▶ **WHAT THE EXERCISE ASKS**
Until the line containing "large_only) = false." has been reproduced, keep reproducing each line of the material below exactly, starting with the first.

▶ **PROVIDED MATERIAL**
····················

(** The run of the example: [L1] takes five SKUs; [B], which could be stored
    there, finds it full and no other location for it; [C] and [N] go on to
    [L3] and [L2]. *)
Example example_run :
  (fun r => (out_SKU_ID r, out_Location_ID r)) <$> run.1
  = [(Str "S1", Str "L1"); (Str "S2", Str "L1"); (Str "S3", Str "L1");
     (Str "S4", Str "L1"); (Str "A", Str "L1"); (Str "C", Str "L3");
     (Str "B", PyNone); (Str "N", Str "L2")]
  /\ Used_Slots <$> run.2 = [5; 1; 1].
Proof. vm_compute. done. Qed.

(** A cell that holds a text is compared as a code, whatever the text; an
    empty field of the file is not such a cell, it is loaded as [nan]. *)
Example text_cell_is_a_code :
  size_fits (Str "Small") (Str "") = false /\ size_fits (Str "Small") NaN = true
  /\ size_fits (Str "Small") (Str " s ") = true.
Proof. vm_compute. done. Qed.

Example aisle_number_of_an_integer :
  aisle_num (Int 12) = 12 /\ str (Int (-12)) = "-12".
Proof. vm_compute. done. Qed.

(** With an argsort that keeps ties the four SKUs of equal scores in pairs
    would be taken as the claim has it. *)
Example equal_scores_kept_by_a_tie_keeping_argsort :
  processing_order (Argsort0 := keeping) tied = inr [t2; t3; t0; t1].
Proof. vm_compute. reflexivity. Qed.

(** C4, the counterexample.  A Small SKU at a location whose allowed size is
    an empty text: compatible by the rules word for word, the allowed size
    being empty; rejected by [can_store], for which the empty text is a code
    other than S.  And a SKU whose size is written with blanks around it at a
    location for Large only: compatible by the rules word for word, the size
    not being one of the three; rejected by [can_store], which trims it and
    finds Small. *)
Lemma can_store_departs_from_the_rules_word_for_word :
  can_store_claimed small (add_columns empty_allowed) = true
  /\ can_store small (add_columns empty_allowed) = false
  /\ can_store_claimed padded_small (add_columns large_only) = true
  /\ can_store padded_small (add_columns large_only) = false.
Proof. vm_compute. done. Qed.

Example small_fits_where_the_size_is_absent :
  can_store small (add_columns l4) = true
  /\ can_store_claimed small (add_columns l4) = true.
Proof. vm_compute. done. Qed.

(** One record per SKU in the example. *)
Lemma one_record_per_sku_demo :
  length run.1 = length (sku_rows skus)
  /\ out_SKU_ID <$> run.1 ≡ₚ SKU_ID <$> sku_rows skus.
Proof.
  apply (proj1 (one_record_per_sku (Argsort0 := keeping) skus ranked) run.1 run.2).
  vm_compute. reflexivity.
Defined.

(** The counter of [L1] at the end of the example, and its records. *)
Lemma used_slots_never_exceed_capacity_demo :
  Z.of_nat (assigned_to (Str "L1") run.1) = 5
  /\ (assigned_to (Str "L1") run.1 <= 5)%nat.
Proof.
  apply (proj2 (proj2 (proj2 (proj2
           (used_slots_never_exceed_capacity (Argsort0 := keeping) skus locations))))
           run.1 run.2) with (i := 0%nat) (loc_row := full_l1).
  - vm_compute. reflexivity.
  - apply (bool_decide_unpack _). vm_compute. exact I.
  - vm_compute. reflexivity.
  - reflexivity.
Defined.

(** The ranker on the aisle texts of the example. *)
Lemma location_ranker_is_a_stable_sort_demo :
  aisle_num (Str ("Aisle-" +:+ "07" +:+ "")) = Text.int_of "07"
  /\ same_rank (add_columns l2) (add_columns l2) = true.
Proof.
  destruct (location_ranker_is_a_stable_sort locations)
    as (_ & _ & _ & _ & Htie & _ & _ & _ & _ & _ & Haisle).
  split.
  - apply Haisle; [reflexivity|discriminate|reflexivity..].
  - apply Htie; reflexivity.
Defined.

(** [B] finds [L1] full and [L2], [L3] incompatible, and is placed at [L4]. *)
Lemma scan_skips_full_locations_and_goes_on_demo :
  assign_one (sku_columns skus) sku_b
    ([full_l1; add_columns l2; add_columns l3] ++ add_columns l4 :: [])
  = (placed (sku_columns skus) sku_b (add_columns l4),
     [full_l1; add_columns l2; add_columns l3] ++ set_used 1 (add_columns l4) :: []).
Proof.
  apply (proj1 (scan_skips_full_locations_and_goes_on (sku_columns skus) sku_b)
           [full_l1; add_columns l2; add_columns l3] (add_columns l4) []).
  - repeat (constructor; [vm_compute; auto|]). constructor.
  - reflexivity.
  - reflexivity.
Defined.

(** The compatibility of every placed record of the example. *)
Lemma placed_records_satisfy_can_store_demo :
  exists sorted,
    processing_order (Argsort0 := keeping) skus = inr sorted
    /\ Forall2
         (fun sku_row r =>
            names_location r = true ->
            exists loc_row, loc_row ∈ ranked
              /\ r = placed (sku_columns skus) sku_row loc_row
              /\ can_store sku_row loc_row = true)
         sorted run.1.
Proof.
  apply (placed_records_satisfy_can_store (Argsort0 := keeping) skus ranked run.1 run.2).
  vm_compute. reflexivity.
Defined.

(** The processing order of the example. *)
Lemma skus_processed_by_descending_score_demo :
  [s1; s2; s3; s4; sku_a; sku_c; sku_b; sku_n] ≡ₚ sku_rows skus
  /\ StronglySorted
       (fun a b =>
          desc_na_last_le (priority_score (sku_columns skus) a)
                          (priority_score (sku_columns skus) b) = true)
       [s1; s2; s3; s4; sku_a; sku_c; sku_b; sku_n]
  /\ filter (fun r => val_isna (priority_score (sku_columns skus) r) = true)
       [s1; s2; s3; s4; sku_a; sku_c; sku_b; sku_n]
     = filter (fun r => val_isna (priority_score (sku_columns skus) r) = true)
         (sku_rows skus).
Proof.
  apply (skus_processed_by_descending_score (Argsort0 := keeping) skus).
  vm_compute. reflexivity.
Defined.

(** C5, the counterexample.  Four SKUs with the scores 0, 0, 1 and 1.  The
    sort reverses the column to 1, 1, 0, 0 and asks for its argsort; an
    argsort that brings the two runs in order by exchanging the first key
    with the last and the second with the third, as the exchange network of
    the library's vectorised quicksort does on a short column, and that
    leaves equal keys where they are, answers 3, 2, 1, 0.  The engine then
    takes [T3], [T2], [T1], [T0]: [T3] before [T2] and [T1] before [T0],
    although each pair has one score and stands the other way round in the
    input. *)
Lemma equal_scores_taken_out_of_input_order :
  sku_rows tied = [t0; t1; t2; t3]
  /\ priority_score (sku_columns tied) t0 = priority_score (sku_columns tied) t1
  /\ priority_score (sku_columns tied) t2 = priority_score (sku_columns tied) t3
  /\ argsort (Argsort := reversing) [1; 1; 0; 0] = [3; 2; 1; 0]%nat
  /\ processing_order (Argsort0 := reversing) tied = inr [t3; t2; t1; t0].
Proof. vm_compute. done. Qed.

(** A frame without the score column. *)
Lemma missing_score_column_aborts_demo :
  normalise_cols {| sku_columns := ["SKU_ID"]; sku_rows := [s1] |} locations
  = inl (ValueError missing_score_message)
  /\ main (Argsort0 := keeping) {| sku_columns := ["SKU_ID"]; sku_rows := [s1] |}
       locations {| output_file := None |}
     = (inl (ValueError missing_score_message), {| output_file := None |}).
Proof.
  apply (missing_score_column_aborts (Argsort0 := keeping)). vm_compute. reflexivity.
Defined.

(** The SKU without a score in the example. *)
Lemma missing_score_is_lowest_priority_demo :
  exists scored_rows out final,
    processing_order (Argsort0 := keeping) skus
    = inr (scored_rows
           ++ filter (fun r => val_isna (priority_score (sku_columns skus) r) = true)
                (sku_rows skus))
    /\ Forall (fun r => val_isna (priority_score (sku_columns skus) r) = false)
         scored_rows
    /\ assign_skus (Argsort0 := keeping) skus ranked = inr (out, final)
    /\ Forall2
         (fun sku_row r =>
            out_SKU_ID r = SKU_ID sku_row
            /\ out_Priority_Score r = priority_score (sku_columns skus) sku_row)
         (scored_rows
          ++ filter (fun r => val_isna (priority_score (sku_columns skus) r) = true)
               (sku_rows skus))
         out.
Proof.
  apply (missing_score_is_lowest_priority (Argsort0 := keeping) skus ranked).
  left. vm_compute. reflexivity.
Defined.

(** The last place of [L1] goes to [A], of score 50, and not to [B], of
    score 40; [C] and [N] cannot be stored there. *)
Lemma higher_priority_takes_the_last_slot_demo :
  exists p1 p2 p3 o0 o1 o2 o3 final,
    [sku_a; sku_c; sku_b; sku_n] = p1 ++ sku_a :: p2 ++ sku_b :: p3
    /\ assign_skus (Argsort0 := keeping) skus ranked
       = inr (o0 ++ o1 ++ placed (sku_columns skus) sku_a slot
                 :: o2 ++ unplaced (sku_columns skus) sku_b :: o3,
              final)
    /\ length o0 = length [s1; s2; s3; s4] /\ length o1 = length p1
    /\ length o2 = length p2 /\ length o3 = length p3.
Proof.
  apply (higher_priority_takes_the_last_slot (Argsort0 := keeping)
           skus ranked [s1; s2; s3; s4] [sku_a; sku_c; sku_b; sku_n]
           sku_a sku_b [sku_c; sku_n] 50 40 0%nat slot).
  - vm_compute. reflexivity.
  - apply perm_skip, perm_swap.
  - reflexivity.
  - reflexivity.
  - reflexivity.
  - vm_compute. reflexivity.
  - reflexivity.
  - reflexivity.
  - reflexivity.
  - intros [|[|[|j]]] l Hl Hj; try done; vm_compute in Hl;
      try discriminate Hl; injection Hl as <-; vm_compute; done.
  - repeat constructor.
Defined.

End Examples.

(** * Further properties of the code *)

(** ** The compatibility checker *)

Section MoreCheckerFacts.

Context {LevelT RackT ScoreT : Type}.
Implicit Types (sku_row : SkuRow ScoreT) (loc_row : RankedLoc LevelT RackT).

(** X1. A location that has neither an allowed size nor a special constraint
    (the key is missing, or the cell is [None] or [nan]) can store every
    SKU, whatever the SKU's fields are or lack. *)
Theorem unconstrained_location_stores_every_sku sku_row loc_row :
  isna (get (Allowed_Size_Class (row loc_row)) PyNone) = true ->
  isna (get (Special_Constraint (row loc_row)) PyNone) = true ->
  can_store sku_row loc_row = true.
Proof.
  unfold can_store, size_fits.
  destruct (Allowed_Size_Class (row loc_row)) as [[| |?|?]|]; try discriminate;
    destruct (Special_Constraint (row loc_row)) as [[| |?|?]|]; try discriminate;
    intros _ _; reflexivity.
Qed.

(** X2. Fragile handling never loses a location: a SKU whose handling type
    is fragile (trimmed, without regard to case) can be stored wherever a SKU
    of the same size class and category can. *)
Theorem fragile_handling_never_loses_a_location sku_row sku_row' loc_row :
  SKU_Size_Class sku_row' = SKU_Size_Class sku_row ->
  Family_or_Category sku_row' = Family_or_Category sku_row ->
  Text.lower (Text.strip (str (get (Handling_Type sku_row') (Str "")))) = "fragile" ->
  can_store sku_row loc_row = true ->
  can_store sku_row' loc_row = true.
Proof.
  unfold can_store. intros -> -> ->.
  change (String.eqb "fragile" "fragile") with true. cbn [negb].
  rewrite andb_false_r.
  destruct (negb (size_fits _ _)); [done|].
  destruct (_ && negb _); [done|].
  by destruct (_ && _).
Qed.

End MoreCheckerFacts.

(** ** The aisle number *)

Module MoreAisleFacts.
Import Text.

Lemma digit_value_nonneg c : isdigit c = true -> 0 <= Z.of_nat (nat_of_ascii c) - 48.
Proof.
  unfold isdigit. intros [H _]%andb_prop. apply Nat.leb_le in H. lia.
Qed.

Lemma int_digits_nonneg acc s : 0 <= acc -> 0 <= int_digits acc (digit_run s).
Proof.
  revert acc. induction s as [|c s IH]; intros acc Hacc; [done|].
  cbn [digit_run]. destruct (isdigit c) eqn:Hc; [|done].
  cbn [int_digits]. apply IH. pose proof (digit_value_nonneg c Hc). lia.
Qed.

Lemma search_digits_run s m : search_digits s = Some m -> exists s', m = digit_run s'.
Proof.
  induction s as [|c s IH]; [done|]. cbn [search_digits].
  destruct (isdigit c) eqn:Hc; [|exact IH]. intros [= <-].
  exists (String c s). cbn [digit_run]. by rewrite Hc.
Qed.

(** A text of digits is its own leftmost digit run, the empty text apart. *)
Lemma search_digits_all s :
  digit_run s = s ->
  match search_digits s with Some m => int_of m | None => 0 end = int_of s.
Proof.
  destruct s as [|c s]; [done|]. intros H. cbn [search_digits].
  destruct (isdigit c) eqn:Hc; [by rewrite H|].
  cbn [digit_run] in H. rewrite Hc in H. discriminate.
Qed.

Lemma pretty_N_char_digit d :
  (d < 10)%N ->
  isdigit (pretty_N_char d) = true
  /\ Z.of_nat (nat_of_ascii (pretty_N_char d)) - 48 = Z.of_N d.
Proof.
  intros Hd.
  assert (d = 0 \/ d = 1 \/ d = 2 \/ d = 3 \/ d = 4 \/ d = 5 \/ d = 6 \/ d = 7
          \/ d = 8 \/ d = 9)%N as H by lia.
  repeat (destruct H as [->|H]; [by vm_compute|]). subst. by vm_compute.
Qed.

····················

▶ **FINAL ANSWER**
(** The run of the example: [L1] takes five SKUs; [B], which could be stored
    there, finds it full and no other location for it; [C] and [N] go on to
    [L3] and [L2]. *)
Example example_run :
  (fun r => (out_SKU_ID r, out_Location_ID r)) <$> run.1
  = [(Str "S1", Str "L1"); (Str "S2", Str "L1"); (Str "S3", Str "L1");
     (Str "S4", Str "L1"); (Str "A", Str "L1"); (Str "C", Str "L3");
     (Str "B", PyNone); (Str "N", Str "L2")]
  /\ Used_Slots <$> run.2 = [5; 1; 1].
Proof. vm_compute. done. Qed.

(** A cell that holds a text is compared as a code, whatever the text; an
    empty field of the file is not such a cell, it is loaded as [nan]. *)
Example text_cell_is_a_code :
  size_fits (Str "Small") (Str "") = false /\ size_fits (Str "Small") NaN = true
  /\ size_fits (Str "Small") (Str " s ") = true.
Proof. vm_compute. done. Qed.

Example aisle_number_of_an_integer :
  aisle_num (Int 12) = 12 /\ str (Int (-12)) = "-12".
Proof. vm_compute. done. Qed.

(** With an argsort that keeps ties the four SKUs of equal scores in pairs
    would be taken as the claim has it. *)
Example equal_scores_kept_by_a_tie_keeping_argsort :
  processing_order (Argsort0 := keeping) tied = inr [t2; t3; t0; t1].
Proof. vm_compute. reflexivity. Qed.

(** C4, the counterexample.  A Small SKU at a location whose allowed size is
    an empty text: compatible by the rules word for word, the allowed size
    being empty; rejected by [can_store], for which the empty text is a code
    other than S.  And a SKU whose size is written with blanks around it at a
    location for Large only: compatible by the rules word for word, the size
    not being one of the three; rejected by [can_store], which trims it and
    finds Small. *)
Lemma can_store_departs_from_the_rules_word_for_word :
  can_store_claimed small (add_columns empty_allowed) = true
  /\ can_store small (add_columns empty_allowed) = false
  /\ can_store_claimed padded_small (add_columns large_only) = true
  /\ can_store padded_small (add_columns large_only) = false.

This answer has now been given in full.